Start of Block
(* ===== verification/OrdMap.v ===== *)
(** * Ordered maps

    The emulator keeps its pairs in a [std::map] with a comparator of its own
    and walks it with iterators ([find], [lower_bound], [emplace], [erase],
    [++]).  The iteration order is observable, so a map is modelled here as the
    association list that an in-order walk of the tree yields; an iterator is
    the suffix of that list it still has to visit.  The laws that [std::map]
    asks of a comparator are the class [StrictOrderb]; the lemmas below relate
    every operation to a finite map ([gmap]) and to sortedness. *)

From stdpp Require Import base numbers list gmap sorting.
From S2P Require Import Prelude.

Class StrictOrderb {K : Type} (ltb : K -> K -> bool) : Prop := {
  ltb_irrefl k : ltb k k = false;
  ltb_trans k1 k2 k3 : ltb k1 k2 = true -> ltb k2 k3 = true -> ltb k1 k3 = true;
  ltb_total k1 k2 : ltb k1 k2 = false -> ltb k2 k1 = false -> k1 = k2
}.

Section ordmap.
Context {K V : Type} (ltb : K -> K -> bool).

(** Two keys are equivalent for the map when neither is before the other. *)
Definition equivb (a b : K) : bool := negb (ltb a b) && negb (ltb b a).

(** [m.find(k)], as the value it points to. *)
Fixpoint om_find (k : K) (m : list (K * V)) : option V :=
  match m with
  | [] => None
  | (k', v) :: m' => if equivb k k' then Some v else om_find k m'
  end.

(** [m.lower_bound(k)]: the walk from the first key that is not before [k]. *)
Fixpoint om_lower_bound (k : K) (m : list (K * V)) : list (K * V) :=
  match m with
  | [] => []
  | (k', v) :: m' => if ltb k' k then om_lower_bound k m' else m
  end.

(** [m.emplace(k, v)] for a key that is not in the map. *)
Fixpoint om_emplace (k : K) (v : V) (m : list (K * V)) : list (K * V) :=
  match m with
  | [] => [(k, v)]
  | (k', v') :: m' =>
      if ltb k k' then (k, v) :: m
      else if ltb k' k then (k', v') :: om_emplace k v m'
      else m
  end.

(** [m.find(k)->second = v]. *)
Fixpoint om_assign (k : K) (v : V) (m : list (K * V)) : list (K * V) :=
  match m with
  | [] => []
  | (k', v') :: m' =>
      if equivb k k' then (k', v) :: m' else (k', v') :: om_assign k v m'
  end.

(** [m.erase(m.find(k))]. *)
Fixpoint om_erase (k : K) (m : list (K * V)) : list (K * V) :=
  match m with
  | [] => []
  | (k', v') :: m' =>
      if equivb k k' then m' else (k', v') :: om_erase k m'
  end.

Definition om_sorted (m : list (K * V)) : Prop :=
  StronglySorted (fun p q => ltb p.1 q.1 = true) m.
End ordmap.

Section laws.
Context {K V : Type} {ltb : K -> K -> bool} `{!StrictOrderb ltb}.
Context `{Countable K}.
Implicit Types (m : list (K * V)) (k : K) (v : V).

Lemma equivb_eq a b : equivb ltb a b = true <-> a = b.
Proof.
  unfold equivb. rewrite andb_true_iff, !negb_true_iff. split.
  - intros [? ?]. by apply (ltb_total (ltb := ltb)).
  - intros ->. rewrite ltb_irrefl. done.
Qed.

Lemma equivb_refl a : equivb ltb a a = true.
Proof. by apply equivb_eq. Qed.

Lemma equivb_ne a b : a <> b -> equivb ltb a b = false.
Proof. intros Hne. apply not_true_iff_false. by rewrite equivb_eq. Qed.

Lemma ltb_ne a b : ltb a b = true -> a <> b.
Proof. intros Hlt ->. rewrite ltb_irrefl in Hlt. done. Qed.

Lemma ltb_asym a b : ltb a b = true -> ltb b a = false.
Proof.
  intros Hab. destruct (ltb b a) eqn:Hba; [|done].
  rewrite <- (ltb_irrefl a). symmetry. eauto using ltb_trans.
Qed.

Lemma om_sorted_cons p m :
  om_sorted ltb (p :: m) <->
  om_sorted ltb m /\ Forall (fun q => ltb p.1 q.1 = true) m.
Proof.
  unfold om_sorted. split; [by inversion 1|]. intros [? ?]. by constructor.
Qed.

(** *** [find] is lookup in the finite map of the pairs. *)

Lemma om_find_map k m : om_find ltb k m = (list_to_map m : gmap K V) !! k.
Proof.
  induction m as [|[k' v] m IH]; simpl; [by rewrite lookup_empty|].
  destruct (decide (k = k')) as [<-|Hne].
  - by rewrite equivb_refl, lookup_insert_eq.
  - by rewrite equivb_ne, lookup_insert_ne.
Qed.

Lemma om_find_Some_elem k v m : om_find ltb k m = Some v -> (k, v) ∈ m.
Proof. rewrite om_find_map. apply elem_of_list_to_map_2. Qed.

Lemma om_sorted_NoDup m : om_sorted ltb m -> NoDup m.*1.
Proof.
  induction m as [|p m IH]; simpl; [constructor|].
  rewrite om_sorted_cons. intros [Hs Hp]. constructor; [|auto].
  rewrite list_elem_of_fmap. intros (q & Hq & Hin).
  rewrite Forall_forall in Hp. specialize (Hp q Hin).
  rewrite Hq, ltb_irrefl in Hp. done.
Qed.

Lemma om_find_elem k v m :
  om_sorted ltb m -> om_find ltb k m = Some v <-> (k, v) ∈ m.
Proof.
  intros Hs. rewrite om_find_map. symmetry.
  apply elem_of_list_to_map. by apply om_sorted_NoDup.
Qed.

Lemma om_find_lt_None k m :
  Forall (fun q => ltb k q.1 = true) m -> om_find ltb k m = None.
Proof.
  induction m as [|[k' v] m IH]; simpl; [done|].
  rewrite Forall_cons. simpl. intros [Hlt ?].
  rewrite equivb_ne by (by apply ltb_ne). auto.
Qed.

(** *** Updates *)

Lemma om_emplace_Forall (P : K * V -> Prop) k v m :
  P (k, v) -> Forall P m -> Forall P (om_emplace ltb k v m).
Proof.
  intros Hk. induction 1 as [|[k' v'] m Hp Hm IH]; simpl; [by constructor|].
  repeat case_match; by repeat constructor.
Qed.

Lemma om_erase_Forall (P : K * V -> Prop) k m :
  Forall P m -> Forall P (om_erase ltb k m).
Proof.
  induction 1 as [|[k' v'] m Hp Hm IH]; simpl; [done|].
  case_match; [done|by constructor].
Qed.

Lemma om_assign_Forall (P : K -> V -> Prop) k v m :
  (forall k' v', P k' v' -> P k' v) -> Forall (fun p => P p.1 p.2) m ->
  Forall (fun p => P p.1 p.2) (om_assign ltb k v m).
Proof.
  intros Hk. induction 1 as [|[k' v'] m Hp Hm IH]; simpl in *; [done|].
  case_match; constructor; simpl; eauto.
Qed.

Lemma om_emplace_sorted k v m :
  om_sorted ltb m -> om_sorted ltb (om_emplace ltb k v m).
Proof.
  induction m as [|[k' v'] m IH]; simpl; [by repeat constructor|].
  intros Hs. pose proof Hs as [Hm Hk]%om_sorted_cons.
  destruct (ltb k k') eqn:Hlt.
  - apply om_sorted_cons. split; [done|]. constructor; [done|].
    eapply Forall_impl; [exact Hk|]. simpl. intros. eauto using ltb_trans.
  - destruct (ltb k' k) eqn:Hgt; [|done].
    apply om_sorted_cons. split; [auto|]. by apply om_emplace_Forall.
Qed.

Lemma om_erase_sorted k m : om_sorted ltb m -> om_sorted ltb (om_erase ltb k m).
Proof.
  induction m as [|[k' v'] m IH]; simpl; [done|].
  rewrite om_sorted_cons. intros [Hm Hk]. case_match; [done|].
  apply om_sorted_cons. split; [auto|]. by apply om_erase_Forall.
Qed.

Lemma om_assign_keys k v m : (om_assign ltb k v m).*1 = m.*1.
Proof.
  induction m as [|[k' v'] m IH]; simpl; [done|]. case_match; simpl; by f_equal.
Qed.

Lemma om_assign_sorted k v m :
  om_sorted ltb m -> om_sorted ltb (om_assign ltb k v m).
Proof.
  induction m as [|[k' v'] m IH]; simpl; [done|].
  rewrite om_sorted_cons. intros [Hm Hk].
  case_match; apply om_sorted_cons; (split; [auto; fail|]); [exact Hk|].
  by apply (om_assign_Forall (fun a _ => ltb k' a = true)).
Qed.

Lemma om_emplace_Permutation k v m :
  om_find ltb k m = None -> om_emplace ltb k v m ≡ₚ (k, v) :: m.
Proof.
  induction m as [|[k' v'] m IH]; simpl; [done|]. unfold equivb.
  destruct (ltb k k'), (ltb k' k); simpl; try done.
  intros Hf. rewrite IH by done. apply Permutation_swap.
Qed.

Lemma om_erase_Permutation k v m :
  om_find ltb k m = Some v -> m ≡ₚ (k, v) :: om_erase ltb k m.
Proof.
  induction m as [|[k' v'] m IH]; simpl; [done|].
  destruct (equivb ltb k k') eqn:E.
  - apply equivb_eq in E as <-. intros. by simplify_eq.
  - intros Hf. rewrite IH at 1 by done. apply Permutation_swap.
Qed.

Lemma om_erase_notin k m : om_find ltb k m = None -> om_erase ltb k m = m.
Proof.
  induction m as [|[k' v'] m IH]; simpl; [done|]. case_match; [done|].
  intros. by rewrite IH.
Qed.

Lemma om_emplace_map k v m :
  om_sorted ltb m -> om_find ltb k m = None ->
  list_to_map (om_emplace ltb k v m) = <[k:=v]> (list_to_map m : gmap K V).
Proof.
  intros Hs Hf. rewrite (list_to_map_proper _ ((k, v) :: m)); [done| |].
  - by apply om_sorted_NoDup, om_emplace_sorted.
  - by apply om_emplace_Permutation.
Qed.

Lemma om_erase_map k m :
  om_sorted ltb m ->
  list_to_map (om_erase ltb k m) = delete k (list_to_map m : gmap K V).
Proof.
  intros Hs. destruct (om_find ltb k m) as [v|] eqn:Hf.
  - pose proof (om_sorted_NoDup _ Hs) as Hnd.
    rewrite (list_to_map_proper m _ Hnd (om_erase_Permutation k v m Hf)). simpl.
    rewrite delete_insert_id; [done|].
    rewrite (om_erase_Permutation k v m Hf) in Hnd. simpl in Hnd.
    apply NoDup_cons in Hnd as [Hnin _]. by apply not_elem_of_list_to_map_1.
  - rewrite om_erase_notin by done. rewrite delete_id; [done|].
    by rewrite <- om_find_map.
Qed.

Lemma om_assign_map k v m :
  is_Some (om_find ltb k m) ->
  list_to_map (om_assign ltb k v m) = <[k:=v]> (list_to_map m : gmap K V).
Proof.
  induction m as [|[k' v'] m IH]; simpl; [by intros [? [=]]|].
  destruct (equivb ltb k k') eqn:E; simpl.
  - apply equivb_eq in E as <-. intros _. by rewrite insert_insert_eq.
  - intros Hf. rewrite IH by done. apply insert_insert_ne.
    intros ->. by rewrite equivb_refl in E.
Qed.

(** *** [lower_bound] *)

(** [lower_bound] splits a sorted map into the keys before [k] and the rest. *)
Lemma om_lower_bound_split k m :
  om_sorted ltb m ->
  exists pre, m = pre ++ om_lower_bound ltb k m /\
    Forall (fun q => ltb q.1 k = true) pre /\
    Forall (fun q => ltb q.1 k = false) (om_lower_bound ltb k m).
Proof.
  induction m as [|[k' v'] m IH]; simpl; [by exists []|].
  rewrite om_sorted_cons. intros [Hm Hk].
  destruct (ltb k' k) eqn:Hlt.
  - destruct (IH Hm) as (pre & Heq & Hpre & Hpost).
    exists ((k', v') :: pre). simpl. split; [by f_equal|]. split; [|done].
    by constructor.
  - exists []. split; [done|]. split; [done|]. constructor; [done|].
    eapply Forall_impl; [exact Hk|]. simpl. intros [k2 v2]. simpl. intros Hlt2.
    destruct (ltb k2 k) eqn:E; [|done].
    rewrite <- Hlt. symmetry. eauto using ltb_trans.
Qed.

Lemma om_lower_bound_filter k m :
  om_sorted ltb m ->
  om_lower_bound ltb k m = filter (fun q => ltb q.1 k = false) m.
Proof.
  intros Hs. destruct (om_lower_bound_split k m Hs) as (pre & Heq & Hpre & Hpost).
  rewrite Heq at 2. rewrite filter_app.
  rewrite (filter_all _ (om_lower_bound ltb k m)) by done.
  rewrite (filter_none _ pre); [done|].
  eapply Forall_impl; [exact Hpre|]. simpl. intros ? ->. done.
Qed.

Lemma om_lower_bound_all k m :
  Forall (fun q => ltb q.1 k = false) m -> om_lower_bound ltb k m = m.
Proof. destruct 1 as [|[k' v'] m Hk _]; simpl in *; [done|]. by rewrite Hk. Qed.

Lemma om_sorted_app_r m1 m2 : om_sorted ltb (m1 ++ m2) -> om_sorted ltb m2.
Proof.
  induction m1 as [|p m1 IH]; simpl; [done|].
  rewrite om_sorted_cons. intros [? ?]. auto.
Qed.

(** Restarting a walk from a key found in the map resumes exactly there. *)
Lemma om_lower_bound_resume m1 k v m2 :
  om_sorted ltb (m1 ++ (k, v) :: m2) ->
  om_lower_bound ltb k (m1 ++ (k, v) :: m2) = (k, v) :: m2.
Proof.
  induction m1 as [|[k1 v1] m1 IH]; simpl.
  - intros _. by rewrite ltb_irrefl.
  - rewrite om_sorted_cons. intros [Hs Hk].
    rewrite Forall_app, Forall_cons in Hk. destruct Hk as (_ & Hk & _).
    simpl in Hk. rewrite Hk. auto.
Qed.

Lemma om_erase_mid m1 k v m2 :
  om_sorted ltb (m1 ++ (k, v) :: m2) -> om_erase ltb k (m1 ++ (k, v) :: m2) = m1 ++ m2.
Proof.
  induction m1 as [|[k1 v1] m1 IH]; simpl.
  - intros _. by rewrite equivb_refl.
  - rewrite om_sorted_cons. intros [Hs Hk].
    rewrite Forall_app, Forall_cons in Hk. destruct Hk as (_ & Hk & _). simpl in Hk.
    rewrite equivb_ne by (by apply not_eq_sym, ltb_ne). by rewrite IH.
Qed.

Lemma om_sorted_remove m1 p m2 : om_sorted ltb (m1 ++ p :: m2) -> om_sorted ltb (m1 ++ m2).
Proof.
  destruct p as [k v]. intros Hs. rewrite <- (om_erase_mid m1 k v m2 Hs). by apply om_erase_sorted.
Qed.
End laws.

#[export] Hint Resolve om_emplace_sorted om_erase_sorted om_assign_sorted : kv.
End of Block
### [Problem details]
Reproduce only the lines running from the one with "simpl in Hk. rewrite Hk. auto." through the final line of the listing above, both ends included.

### [Answer to this exercise]
    simpl in Hk. rewrite Hk. auto.
Qed.

Lemma om_erase_mid m1 k v m2 :
  om_sorted ltb (m1 ++ (k, v) :: m2) -> om_erase ltb k (m1 ++ (k, v) :: m2) = m1 ++ m2.
Proof.
  induction m1 as [|[k1 v1] m1 IH]; simpl.
  - intros _. by rewrite equivb_refl.
  - rewrite om_sorted_cons. intros [Hs Hk].
    rewrite Forall_app, Forall_cons in Hk. destruct Hk as (_ & Hk & _). simpl in Hk.
    rewrite equivb_ne by (by apply not_eq_sym, ltb_ne). by rewrite IH.
Qed.

Lemma om_sorted_remove m1 p m2 : om_sorted ltb (m1 ++ p :: m2) -> om_sorted ltb (m1 ++ m2).
Proof.
  destruct p as [k v]. intros Hs. rewrite <- (om_erase_mid m1 k v m2 Hs). by apply om_erase_sorted.
Qed.
End laws.

#[export] Hint Resolve om_emplace_sorted om_erase_sorted om_assign_sorted : kv.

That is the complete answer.